Your assignment
The answer is to be an exact copy of the lines below running from the line with "destruct (Z.eqb_spec (cl_sqrt_price_x96" down to the line with "destruct (checked_mul _ _)", both ends included, and nothing more.

[Saved entries]
..............................

(* ===== verification/Revert.v ===== *)
(** * Decoding a revert

    [src/src/services/execution/revert_decoder.rs] and the readings of a decoded revert in
    [service.rs]: what a failed simulation says about the executor, the failing hop and the
    failing token.  A revert is a list of bytes, [usize] has 64 bits, and a slice out of
    range is a [Panic], which ends the process (the release profile aborts).  The text of an
    address and its parser, and the lossy conversion of bytes to text, are the standard and
    other libraries' and parameters. *)
From Stdlib Require Import Ascii String.
From stdpp Require Import gmap strings pretty.
From S2P Require Import Prelude Word Types Routes Submit TokenRates Abi.

(** ** Selectors *)

Definition SEL_UNAUTHORIZED : list Z := [0x82; 0xb4; 0x29; 0x00].
Definition SEL_DEADLINE_EXPIRED : list Z := [0x1a; 0xb7; 0xda; 0x6b].
Definition SEL_EMPTY_ROUTE : list Z := [0xea; 0x60; 0xab; 0x1d].
Definition SEL_TOO_MANY_CALLS : list Z := [0xf5; 0xde; 0xdb; 0xff].
Definition SEL_FLASH_LOAN_REQUIRED : list Z := [0x94; 0x63; 0x02; 0xfe].
Definition SEL_INVALID_ROUTE_HASH : list Z := [0xc8; 0x58; 0xad; 0xff].
Definition SEL_FLASH_LOAN_ONLY : list Z := [0xfc; 0x30; 0x53; 0x29].
Definition SEL_INVALID_FLASH_LOAN_CTX : list Z := [0xad; 0xd4; 0xad; 0xc0].
Definition SEL_CALLBACK_ONLY : list Z := [0xc2; 0x1d; 0x53; 0xe8].
Definition SEL_UNSUPPORTED_PROTOCOL : list Z := [0xf8; 0x50; 0x44; 0x2b].
Definition SEL_INVALID_POOL_CALLER : list Z := [0xf2; 0x06; 0x25; 0x59].
Definition SEL_EXTERNAL_CALL_FAILED : list Z := [0x0f; 0x43; 0x45; 0x73].
Definition SEL_INSUFFICIENT_PROFIT : list Z := [0x4e; 0x88; 0x42; 0x2a].
Definition SEL_TRANSFER_FAILED : list Z := [0xbf; 0x18; 0x2b; 0xe8].
Definition SEL_APPROVE_FAILED : list Z := [0x1b; 0x6c; 0x83; 0xab].
Definition SEL_ZERO_ADDRESS : list Z := [0xd9; 0x2e; 0x23; 0x3d].
Definition SEL_INVALID_CALLBACK_SOURCE : list Z := [0x93; 0x61; 0x98; 0xe9].
Definition SEL_BALANCER_VAULT_REENTRANCY : list Z := [0x6b; 0xe9; 0x2d; 0xa6].
Definition SEL_AAVE_RESERVE_INACTIVE : list Z := [0x90; 0xcd; 0x6f; 0x24].
Definition SEL_ERROR_STRING : list Z := [0x08; 0xc3; 0x79; 0xa0].
Definition SEL_PANIC : list Z := [0x4e; 0x48; 0x7b; 0x71].
(** With a decoder that decodes: a readable revert ends the run with its reason, and the
    hostile one of [hostile_revert_aborts] with a panic. *)
Lemma process_candidate_returns_witness :
  ends_well hex_address ascii_text demo_hex (demo_refusal demo_reason) demo_candidate 9 0 (demo_refused demo_reason) ∧
  (∃ reason d' p', demo_refused demo_reason = Prelude.Done (Some (DryRunFailed reason, d', p'))) ∧
  demo_refused (huff_error 2 70000 96 (hostile_return (2 ^ 64 - 50) (be_bytes 64 0))) = Panic.
Proof.
  assert (∀ p t, p < (demo_sleep p t).2) as Hsleep by (intros p t; unfold demo_sleep; cbn; lia).
  assert (∀ p n p', demo_pending p = (inl n, p') → 0 ≤ n ≤ 2 ^ 63) as Hfit by (intros p n p' [= <- _]; lia).
  split; [|split].
  - apply (process_candidate_returns hex_address (parse_hex 40 0) ascii_text demo_hex (demo_refusal demo_reason)
      demo_gas demo_head demo_balance true demo_connect demo_nonces demo_send demo_pending demo_get demo_known
      (λ p, p) (λ _, false) demo_sleep (λ _ _, []) EmptyString 20 1 None None flash_fees_init (demo_config false)
      demo_readings demo_candidate 9 (λ p h, Z.le_refl p) Hsleep Hfit ltac:(lia)
      0 0 None (Some 100) demo_dispatcher 0). intros mgr [=].
  - assert (demo_ends (demo_refused demo_reason) is_dry_run_failed = true) as Hs by (vm_compute; reflexivity).
    destruct (demo_refused demo_reason) as [[[[outcome d'] p']|]|]; [|discriminate Hs..].
    destruct outcome; try discriminate Hs. by eexists _, _, _.
  - vm_compute. reflexivity.
Defined.

(** A call that fails inside the vault, after four failures. *)
Definition demo_vault_failure : DryRunResult :=
  dry_run_failure "BAL#327" (Some (ExternalCallFailed 0 60 "BAL#327")).
Definition demo_struck : Dispatcher :=
  with_route_risk (set_fail_counts {[ [] := 4 ]}) demo_dispatcher.

Lemma structural_failure_shortens_permanent_witness :
  es_quarantine (sv_risk (di_service
    (dry_run_failed demo_readings demo_candidate hex_address (parse_hex 40 0) demo_vault_failure demo_struck).2))
    !! [] = Some (1 + secs 600).
Proof.
  destruct (structural_failure_shortens_permanent demo_readings demo_candidate hex_address (parse_hex 40 0)
    demo_vault_failure demo_struck) as (_ & H & _); [vm_compute; reflexivity..|exact H].
Defined.
(** The cycles are independent: the parallel loop is the sequential one. *)
Fixpoint rescore_cycles_with_table_and_gas (arena : StateArena) (table : SpotTable)
    (cycles : list FoundCycle) (gas_price_wei : option Z)
    (token_to_matic_rates token_decimals : option (gmap Z Z))
    (flash_source : option FlashLoanSource) : outcome (list FoundCycle) :=
  match cycles with
  | [] => Done []
  | cycle :: cycles =>
      let! c := rescore_one_cycle arena table cycle gas_price_wei token_to_matic_rates
                  token_decimals flash_source in
      let! cs := rescore_cycles_with_table_and_gas arena table cycles gas_price_wei
                   token_to_matic_rates token_decimals flash_source in
      Done (c :: cs)
  end.
End rescore.

(** ** Products of ratios *)

Lemma ONE_pos : 0 < ONE. Proof. done. Qed.

(** The product is the exact quotient, saturated; the shortcuts for zero and [ONE] agree. *)
Lemma mul_ratio_saturating_eq a b :
  u256 a → u256 b → mul_ratio_saturating a b = Z.min (a * b / ONE) U256_MAX.
Proof.
  intros Ha Hb. unfold mul_ratio_saturating, mul_ratio, is_zero, u256, U256_MAX in *.
  destruct (Z.eqb_spec a 0) as [->|]; [done|]. destruct (Z.eqb_spec b 0) as [->|].
  { cbn. by rewrite Z.mul_0_r. }
  cbn [orb]. destruct (Z.eqb_spec a ONE) as [->|].
  { rewrite Z.mul_comm, Z.div_mul by done. cbn [default]. unfold id. lia. }
  destruct (Z.eqb_spec b ONE) as [->|]; [rewrite Z.div_mul by done; cbn; unfold id; lia|].
  assert (a * b < M512) as Hlt.
  { rewrite M512_eq. apply Z.mul_lt_mono_nonneg; lia. }
  rewrite (proj2 (Z.ltb_lt _ _) Hlt), u512_to_u256_checked_spec by (apply Z.div_pos; [nia|done]).
  destruct (Z.ltb_spec (a * b / ONE) M256); cbn; unfold id; lia.
Qed.

Lemma mul_ratio_saturating_range a b : u256 a → u256 b → u256 (mul_ratio_saturating a b).
Proof.
  intros Ha Hb. rewrite mul_ratio_saturating_eq by done.
  assert (0 ≤ a * b / ONE) by (apply Z.div_pos; [unfold u256 in *; nia|done]).
  unfold u256, U256_MAX in *. pose proof M256_pos. lia.
Qed.

Lemma mul_ratio_saturating_mono a a' b b' :
  u256 a' → u256 b' → 0 ≤ a ≤ a' → 0 ≤ b ≤ b' → mul_ratio_saturating a b ≤ mul_ratio_saturating a' b'.
Proof.
  intros Ha' Hb' Ha Hb. assert (u256 a ∧ u256 b) as [] by (unfold u256 in *; lia).
  rewrite !mul_ratio_saturating_eq by done.
  assert (a * b / ONE ≤ a' * b' / ONE) by (apply Z.div_le_mono; [done|nia]). lia.
Qed.

(** Below [ONE] a product only shrinks what it multiplies. *)
Lemma mul_ratio_saturating_le a b : u256 a → 0 ≤ b ≤ ONE → mul_ratio_saturating a b ≤ a.
Proof.
  intros Ha Hb. rewrite mul_ratio_saturating_eq; [|done|unfold u256; unfold ONE, M256 in *; lia].
  unfold u256 in Ha. enough (a * b / ONE ≤ a) by lia. apply Z.div_le_upper_bound; [done|]. nia.
Qed.

(** The margin a route must clear: at least one unit, and 20 basis points plus 38 for each
    hop beyond the second. *)
Lemma min_profitable_cycle_ratio_eq hops :
  hops ≤ 2 ^ 32 →
  min_profitable_cycle_ratio hops =
  if hops <=? 2 then ONE + 1 else ONE + (20 + (hops - 2) * 38) * 10 ^ 14.
Proof.
  intros Hh. unfold min_profitable_cycle_ratio. destruct (Z.leb_spec hops 2); [done|].
  unfold saturating_sub. rewrite Z.max_r by lia.
  unfold wrap_u. rewrite (Z.mod_small ((hops - 2) * 38)) by lia. rewrite Z.mod_small by lia.
  rewrite wmul_small by (unfold ONE, M256; nia).
  unfold saturating_add. replace (ONE * (20 + (hops - 2) * 38)) with ((20 + (hops - 2) * 38) * 10 ^ 14 * 10000)
    by (unfold ONE; lia).
  rewrite Z.div_mul by done. unfold U256_MAX, M256, ONE. nia.
Qed.

Lemma min_profitable_gt_ONE hops : 0 ≤ hops ≤ 2 ^ 32 → ONE < min_profitable_cycle_ratio hops.
Proof.
  intros Hh. rewrite min_profitable_cycle_ratio_eq by lia. destruct (Z.leb_spec hops 2); [|nia]. lia.
Qed.

(** ** Accuracy of the spot price *)

Lemma scaled_floor S X k n f d :
  0 < k → 0 < d → 0 ≤ f ≤ d → 0 ≤ n → S * k ≤ X < (S + n) * k →
  S * f / d ≤ X * f / (k * d) ≤ S * f / d + n.
Proof.
  intros Hk Hd Hf Hn HX. assert (0 < k * d) by nia. split.
  - apply Z.div_le_lower_bound; [done|]. pose proof (div_mul_le (S * f) d Hd). nia.
  - enough (X * f / (k * d) < S * f / d + n + 1) by lia. apply Z.div_lt_upper_bound; [done|].
    pose proof (div_mul_gt (S * f) d Hd). nia.
Qed.

Lemma cl_spot_zfo sqrt spot :
  u256 sqrt → cl_spot sqrt true = Some spot →
  u256 spot ∧ spot * 2 ^ 192 ≤ sqrt * sqrt * ONE < (spot + 2) * 2 ^ 192.
Proof.
  intros Hs. unfold cl_spot. rewrite Z.shiftr_div_pow2 by done.
  change (Z.shiftl 1 96 - 1) with (Z.ones 96). rewrite Z.land_ones by done.
  set (hi := sqrt / 2 ^ 96). set (lo := sqrt mod 2 ^ 96).
  assert (sqrt = hi * 2 ^ 96 + lo) as Heq by (unfold hi, lo; pose proof (Z.div_mod sqrt (2 ^ 96)); lia).
  assert (0 ≤ lo < 2 ^ 96) as Hlo by (apply Z.mod_pos_bound; done).
  assert (0 ≤ hi < 2 ^ 160) as Hhi.
  { unfold u256 in Hs. unfold hi. split; [apply Z.div_pos; lia|]. apply Z.div_lt_upper_bound; [done|].
    unfold M256 in Hs. lia. }
  destruct (checked_mul hi hi) as [hi_sq|] eqn:E1; [|done]. apply checked_mul_Some in E1 as [-> ?].
  destruct (checked_mul _ ONE) as [hi_term|] eqn:E2; [|done]. apply checked_mul_Some in E2 as [-> ?].
  assert (0 ≤ hi * lo < 2 ^ 256) as Hcr by nia.
  rewrite (wmul512_small hi lo), (wmul512_small lo lo) by (unfold M512; nia).
  rewrite (wmul512_small _ ONE), (wmul512_small _ ONE) by (unfold M512, ONE; nia).
  rewrite !Z.shiftr_div_pow2 by done.
  pose proof (div_mul_le (hi * lo * ONE) (2 ^ 95) ltac:(done)).
  pose proof (div_mul_gt (hi * lo * ONE) (2 ^ 95) ltac:(done)).
  pose proof (div_mul_le (lo * lo * ONE) (2 ^ 192) ltac:(done)).
  pose proof (div_mul_gt (lo * lo * ONE) (2 ^ 192) ltac:(done)).
  assert (0 ≤ hi * lo * ONE / 2 ^ 95 < 2 ^ 221).
  { split; [apply Z.div_pos; unfold ONE; lia|]. apply Z.div_lt_upper_bound; [done|]. unfold ONE. lia. }
  assert (0 ≤ lo * lo * ONE / 2 ^ 192 < M256).
  { split; [apply Z.div_pos; [unfold ONE; nia|done]|]. apply Z.div_lt_upper_bound; [done|]. unfold ONE, M256. nia. }
  rewrite !u512_to_u256_small by (unfold M256 in *; lia).
  set (B := hi * lo * ONE / 2 ^ 95) in *. set (C := lo * lo * ONE / 2 ^ 192) in *.
  unfold checked_add. destruct (Z.ltb_spec (hi * hi * ONE + B) M256); [|done].
  destruct (Z.ltb_spec (hi * hi * ONE + B + C) M256); [|done]. intros [= <-].
  split; [unfold u256; unfold ONE in *; nia|]. rewrite Heq. nia.
Qed.

Lemma cl_spot_ofz sqrt spot :
  u256 sqrt → sqrt ≠ 0 → cl_spot sqrt false = Some spot →
  u256 spot ∧ spot * (sqrt * sqrt) ≤ 2 ^ 192 * ONE < (spot + 1) * (sqrt * sqrt).
Proof.
  intros Hs Hz. unfold cl_spot. change (Z.shiftl 1 192) with (2 ^ 192).
  rewrite (wmul512_small (2 ^ 192)) by (unfold ONE, M512; lia). rewrite wmul512_u256 by done.
  assert (0 < sqrt * sqrt) by (unfold u256 in Hs; nia).
  destruct (is_zero _); [done|]. intros [= <-].
  assert (0 ≤ 2 ^ 192 * ONE / (sqrt * sqrt) < M256).
  { split; [apply Z.div_pos; [done|lia]|]. apply Z.div_lt_upper_bound; [done|]. unfold ONE, M256 in *. nia. }
  rewrite u512_to_u256_small by done. split; [done|]. split; [by apply div_mul_le|by apply div_mul_gt].
Qed.

(** The fixed-point spot price of a V3 or V4 pool, computed from the square root in 96-bit
    halves, is the exact price after fees within two units of 10^-18, from below, in both
    directions and for every square root. *)
Theorem cl_spot_accurate (state : V3PoolState) (edge : Edge) (r : Z) :
  u256 (cl_sqrt_price_x96 state) → 0 ≤ fee_bps edge → cl_spot_u256 state edge = Some r →
  let p := cl_sqrt_price_x96 state * cl_sqrt_price_x96 state in
  let keep := 10000 - Z.min (fee_bps edge) 9999 in
  let exact := if zero_for_one edge then p * ONE * keep / (2 ^ 192 * 10000)
               else 2 ^ 192 * ONE * keep / (p * 10000) in
  r ≤ exact ≤ r + 2.
Proof.
  intros Hs Hf. unfold cl_spot_u256, is_zero, clamp_fee_bps.
  destruct (Z.eqb_spec (cl_sqrt_price_x96 state) 0) as [|Hz]; [done|].
  destruct (cl_spot _ _) as [spot|] eqn:Hc; [|done].
  destruct (checked_mul _ _) as [v|] eqn:Hm; [|done]. apply checked_mul_Some in Hm as [-> _].
  intros [= <-]. cbn zeta. destruct (zero_for_one edge).
  - apply cl_spot_zfo in Hc as [? ?]; [|done]. apply scaled_floor; lia.
  - apply cl_spot_ofz in Hc as [? Hb]; [|done..].
    destruct (scaled_floor spot (2 ^ 192 * ONE) (cl_sqrt_price_x96 state * cl_sqrt_price_x96 state) 1
      (10000 - Z.min (fee_bps edge) 9999) 10000) as [H1 H2]; [unfold u256 in Hs; nia|done|lia|lia|done|]. lia.
Qed.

..............................

Reply to the exercise
  destruct (Z.eqb_spec (cl_sqrt_price_x96 state) 0) as [|Hz]; [done|].
  destruct (cl_spot _ _) as [spot|] eqn:Hc; [|done].
  destruct (checked_mul _ _) as [v|] eqn:Hm; [|done]. apply checked_mul_Some in Hm as [-> _].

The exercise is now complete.